Multi-Mapper to create object hierarchy

Jorin picture Jorin · Jun 17, 2011 · Viewed 53.3k times · Source

I've been playing around with this for a bit, because it seems like it feels a lot like the documented posts/users example, but its slightly different and isn't working for me.

Assuming the following simplified setup (a contact has multiple phone numbers):

public class Contact
{
    public int ContactID { get; set; }
    public string ContactName { get; set; }
    public IEnumerable<Phone> Phones { get; set; }
}

public class Phone
{
    public int PhoneId { get; set; }
    public int ContactID { get; set; } // foreign key
    public string Number { get; set; }
    public string Type { get; set; }
    public bool IsActive { get; set; }
}

I'd love to end up with something that returns a Contact with multiple Phone objects. That way, if I had 2 contacts, with 2 phones each, my SQL would return a join of those as a result set with 4 total rows. Then Dapper would pop out 2 contact objects with two phones each.

Here is the SQL in the stored procedure:

SELECT *
FROM Contacts
    LEFT OUTER JOIN Phones ON Phones.ReferenceId=Contacts.ReferenceId
WHERE clientid=1

I tried this, but ended up with 4 Tuples (which is OK, but not what I was hoping for... it just means I still have to re-normalize the result):

var x = cn.Query<Contact, Phone, Tuple<Contact, Phone>>("sproc_Contacts_SelectByClient",
                              (co, ph) => Tuple.Create(co, ph), 
                                          splitOn: "PhoneId", param: p, 
                                          commandType: CommandType.StoredProcedure);

and when I try another method (below), I get an exception of "Unable to cast object of type 'System.Int32' to type 'System.Collections.Generic.IEnumerable`1[Phone]'."

var x = cn.Query<Contact, IEnumerable<Phone>, Contact>("sproc_Contacts_SelectByClient",
                               (co, ph) => { co.Phones = ph; return co; }, 
                                             splitOn: "PhoneId", param: p,
                                             commandType: CommandType.StoredProcedure);

Am I just doing something wrong? It seems just like the posts/owner example, except that I'm going from the parent to the child instead of the child to the parent.

Thanks in advance

Answer

Sam Saffron picture Sam Saffron · Jun 17, 2011

You are doing nothing wrong, it is just not the way the API was designed. All the Query APIs will always return an object per database row.

So, this works well on the many -> one direction, but less well for the one -> many multi-map.

There are 2 issues here:

  1. If we introduce a built-in mapper that works with your query, we would be expected to "discard" duplicate data. (Contacts.* is duplicated in your query)

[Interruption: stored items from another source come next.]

(** * note-reader: a shallow embedding of [app.py]

    The development follows the layout of the program:
    - Python strings, [str.join], [pathlib] path parsing;
    - exceptions and the state the program threads (the [NoteReader]
      object, the directory tree, the log of calls to external services);
    - [load_any_notes], the [NoteReader] methods and the module start-up;
    - the chunker of the specification (the program obtains its chunker
      from a third-party package, so that part follows the specification);
    - the properties. *)

From Stdlib Require Import List String Ascii Arith Bool Lia.
Import ListNotations.

Local Open Scope string_scope.
Local Open Scope list_scope.
Local Open Scope nat_scope.

Infix "+:+" := String.append (at level 60, right associativity).

(* ================================================================= *)
(** ** Python strings *)

(** The line feed, written [\n] in the Python literals. *)
Definition nl : string := String (ascii_of_nat 10) EmptyString.

(** [sep.join(parts)]. *)
Definition str_join (sep : string) (parts : list string) : string :=
  String.concat sep parts.

(** The first [n] units of [s]; this is [s[:n]] on a text whose
    characters are one unit each. *)
Definition str_take (n : nat) (s : string) : string := substring 0 n s.

(** A string holds the UTF-8 text of a Python [str]: a character is a
    unit that is not a continuation byte (not of the form [10xxxxxx]),
    followed by its continuation bytes. *)
Definition is_continuation (c : ascii) : bool :=
  match c with
  | Ascii _ _ _ _ _ _ b6 b7 => b7 && negb b6
  end.

(** [len(s)]: the number of characters. *)
Fixpoint count_chars (s : string) : nat :=
  match s with
  | EmptyString => 0
  | String c s' => if is_continuation c then count_chars s' else S (count_chars s')
  end.

(** [s[:n]]: the first [n] characters, each with its continuation
    bytes. *)
Fixpoint take_chars (n : nat) (s : string) : string :=
  match s with
  | EmptyString => EmptyString
  | String c s' =>
      if is_continuation c then String c (take_chars n s')
      else match n with
           | 0 => EmptyString
           | S n' => String c (take_chars n' s')
           end
  end.

(** [s.split(c)] for a one-character separator: the fields between the
    occurrences of [c]; there is always at least one field. *)
Fixpoint split_on_char (c : ascii) (s : string) : list string :=
  match s with
  | EmptyString => [EmptyString]
  | String a s' =>
      if Ascii.eqb a c then EmptyString :: split_on_char c s'
      else match split_on_char c s' with
           | [] => [String a EmptyString]
           | f :: fs => String a f :: fs
           end
  end.

(** [c in s]. *)
Fixpoint str_contains_char (c : ascii) (s : string) : bool :=
  match s with
  | EmptyString => false
  | String a s' => Ascii.eqb a c || str_contains_char c s'
  end.

(** [name.endswith(suffix)]. *)
Definition str_ends_with (suffix name : string) : bool :=
  (String.length suffix <=? String.length name) &&
  String.eqb
    (substring (String.length name - String.length suffix)
               (String.length suffix) name)
    suffix.

(* ================================================================= *)
(** ** pathlib *)

(** A path relative to the working directory is the list of its
    components. [Path(s)] drops empty components and ["."] components;
    this is [PurePosixPath] parsing, the root marker left out since only
    [parts] and [name] are used by the program. *)
Definition path := list string.

Definition is_real_component (c : string) : bool :=
  negb (String.eqb c "") && negb (String.eqb c ".").

Definition Path (s : string) : path :=
  filter is_real_component (split_on_char "/" s).

(** [Path(s).name]: the final component, [""] when there is none. *)
Definition Path_name (s : string) : string := last (Path s) "".

(** [str(p)]. *)
Definition path_str (p : path) : string :=
  match p with
  | [] => "."
  | _ => str_join "/" p
  end.

Fixpoint path_eqb (p q : path) : bool :=
  match p, q with
  | [], [] => true
  | a :: p', b :: q' => String.eqb a b && path_eqb p' q'
  | _, _ => false
  end.

(** [dir] is a strict ancestor of [p]. *)
Fixpoint strictly_under (dir p : path) : bool :=
  match dir, p with
  | [], _ :: _ => true
  | a :: dir', b :: p' => String.eqb a b && strictly_under dir' p'
  | _, _ => false
  end.

(* ================================================================= *)
(** ** The directory tree *)

Inductive node := Dir | File.

(** Entries in discovery order (the order in which a directory scan
    yields them). The working directory itself is the empty path and is
    always a directory. *)
Definition file_system := list (path * node).

Fixpoint fs_lookup (fs : file_system) (p : path) : option node :=
  match fs with
  | [] => None
  | (q, n) :: fs' => if path_eqb q p then Some n else fs_lookup fs' p
  end.

Definition is_dir (fs : file_system) (p : path) : bool :=
  match p with
  | [] => true
  | _ => match fs_lookup fs p with Some Dir => true | _ => false end
  end.

(** The patterns of the program all have the shape ["*"] followed by a
    literal, which [fnmatch] matches against names ending in that
    literal. Any other pattern is compared literally. *)
Definition glob_match (pattern name : string) : bool :=
  match pattern with
  | String "*" suffix => str_ends_with suffix name
  | _ => String.eqb pattern name
  end.

(** [dir.rglob(pattern)]: every entry below [dir] whose name matches;
    nothing when [dir] is not a directory. *)
Definition rglob (fs : file_system) (dir : path) (pattern : string) : list path :=
  if is_dir fs dir then
    map fst
      (filter (fun e => strictly_under dir (fst e) &&
                        glob_match pattern (last (fst e) ""))
              fs)
  else [].

(* ================================================================= *)
(** ** Exceptions *)

(** The outcome of a Python call: a value, or a raised [Exception]
    carried as [str(e)]. Only exceptions of class [Exception] are
    modelled, those an [except Exception] clause catches. *)
Inductive exc (A : Type) : Type :=
| Ok (a : A)
| Raise (e : string).
Arguments Ok {A} a.
Arguments Raise {A} e.
Lemma update_map_without_search_plots_rows_in_order_witness :
  truthy (Some EmptyString) = false
  /\ update_map None env_ok (Some 1) (Some EmptyString) loaded_process
     = (Answers (markers_at_1, "00:10 UTC"%string), loaded_process)
  /\ exists asked df,
       Some 1 = Some asked
       /\ df_main (mem loaded_process) = Some df
       /\ texts markers_at_1
          = map (fun r => (Object_Name r ++ " (" ++ Owner r ++ ")")%string)
                (filter (fun r =>
                           match point_at r
                                   (effective_index
                                      (timestamps (mem loaded_process))
                                      asked) with
                           | Some _ => true
                           | None => false
                           end) df).
Proof.
  destruct (update_map_without_search_plots_rows_in_order
              None env_ok (Some 1) (Some EmptyString)
              loaded_process loaded_process
              markers_at_1 "00:10 UTC"%string eq_refl eq_refl)
    as (asked & df & Ha & Hdf & Htx & _).
  split; [reflexivity|]. split; [reflexivity|].
  exists asked, df. split; [exact Ha|]. split; [exact Hdf|exact Htx].
Defined.

Lemma effective_index_past_end (ts : list datetime) (i : Z) :
  Z.of_nat (length ts) <= i ->
  effective_index ts i = effective_index ts 0.
Proof.
  intros Hi. unfold effective_index.
  destruct (Z.leb_spec (Z.of_nat (length ts)) i); [|lia].
  now destruct (Z.of_nat (length ts) <=? 0).
Qed.

(** X10. An index at or past the number of timestamps in memory (once the
    loader has been called, if it had to be) is treated as index 0: the
    answer, or the failure, is that of index 0. *)
Theorem update_map_index_past_end_counts_as_zero
  (now_index : option Z) (e : env) (i : Z) (sn : option string)
  (p : process) :
  Z.of_nat (length (timestamps (mem (snd (ensure_loaded e p))))) <= i ->
  update_map now_index e (Some i) sn p = update_map now_index e (Some 0) sn p.
Proof.
  intros Hi. unfold update_map.
  destruct (ensure_loaded e p) as [[| |code] q]; simpl in *; try reflexivity.
  now rewrite (effective_index_past_end _ i Hi).
Qed.

Lemma update_map_index_past_end_counts_as_zero_witness :
  Z.of_nat (length (timestamps
                      (mem (snd (ensure_loaded env_ok loaded_process)))))
  <= 500
  /\ update_map None env_ok (Some 500) None loaded_process
     = update_map None env_ok (Some 0) None loaded_process.
Proof.
  assert (Hi : Z.of_nat (length (timestamps
                 (mem (snd (ensure_loaded env_ok loaded_process))))) <= 500)
    by (vm_compute; discriminate).
  split; [exact Hi|].
  exact (update_map_index_past_end_counts_as_zero
           None env_ok 500 None loaded_process Hi).
Defined.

  2. If we design it to work with a one -> many pair, we will need some sort of identity map. Which adds complexity.


Take for example this query which is efficient if you just need to pull a limited number of records, if you push this up to a million stuff get trickier, cause you need to stream and can not load everything into memory:

var sql = "set nocount on
DECLARE @t TABLE(ContactID int,  ContactName nvarchar(100))
INSERT @t
SELECT *
FROM Contacts
WHERE clientid=1
set nocount off 
SELECT * FROM @t 
SELECT * FROM Phone where ContactId in (select t.ContactId from @t t)"

What you could do is extend the GridReader to allow for the remapping:

var mapped = cnn.QueryMultiple(sql)
   .Map<Contact,Phone, int>
    (
       contact => contact.ContactID, 
       phone => phone.ContactID,
       (contact, phones) => { contact.Phones = phones };  
    );

Assuming you extend your GridReader and with a mapper:

public static IEnumerable<TFirst> Map<TFirst, TSecond, TKey>
    (
    this GridReader reader,
    Func<TFirst, TKey> firstKey, 
    Func<TSecond, TKey> secondKey, 
    Action<TFirst, IEnumerable<TSecond>> addChildren
    )
{
    var first = reader.Read<TFirst>().ToList();
    var childMap = reader
        .Read<TSecond>()
        .GroupBy(s => secondKey(s))
        .ToDictionary(g => g.Key, g => g.AsEnumerable());

    foreach (var item in first)
    {
        IEnumerable<TSecond> children;
        if(childMap.TryGetValue(firstKey(item), out children))
        {
            addChildren(item,children);
        }
    }

    return first;
}

Since this is a bit tricky and complex, with caveats. I am not leaning towards including this in core.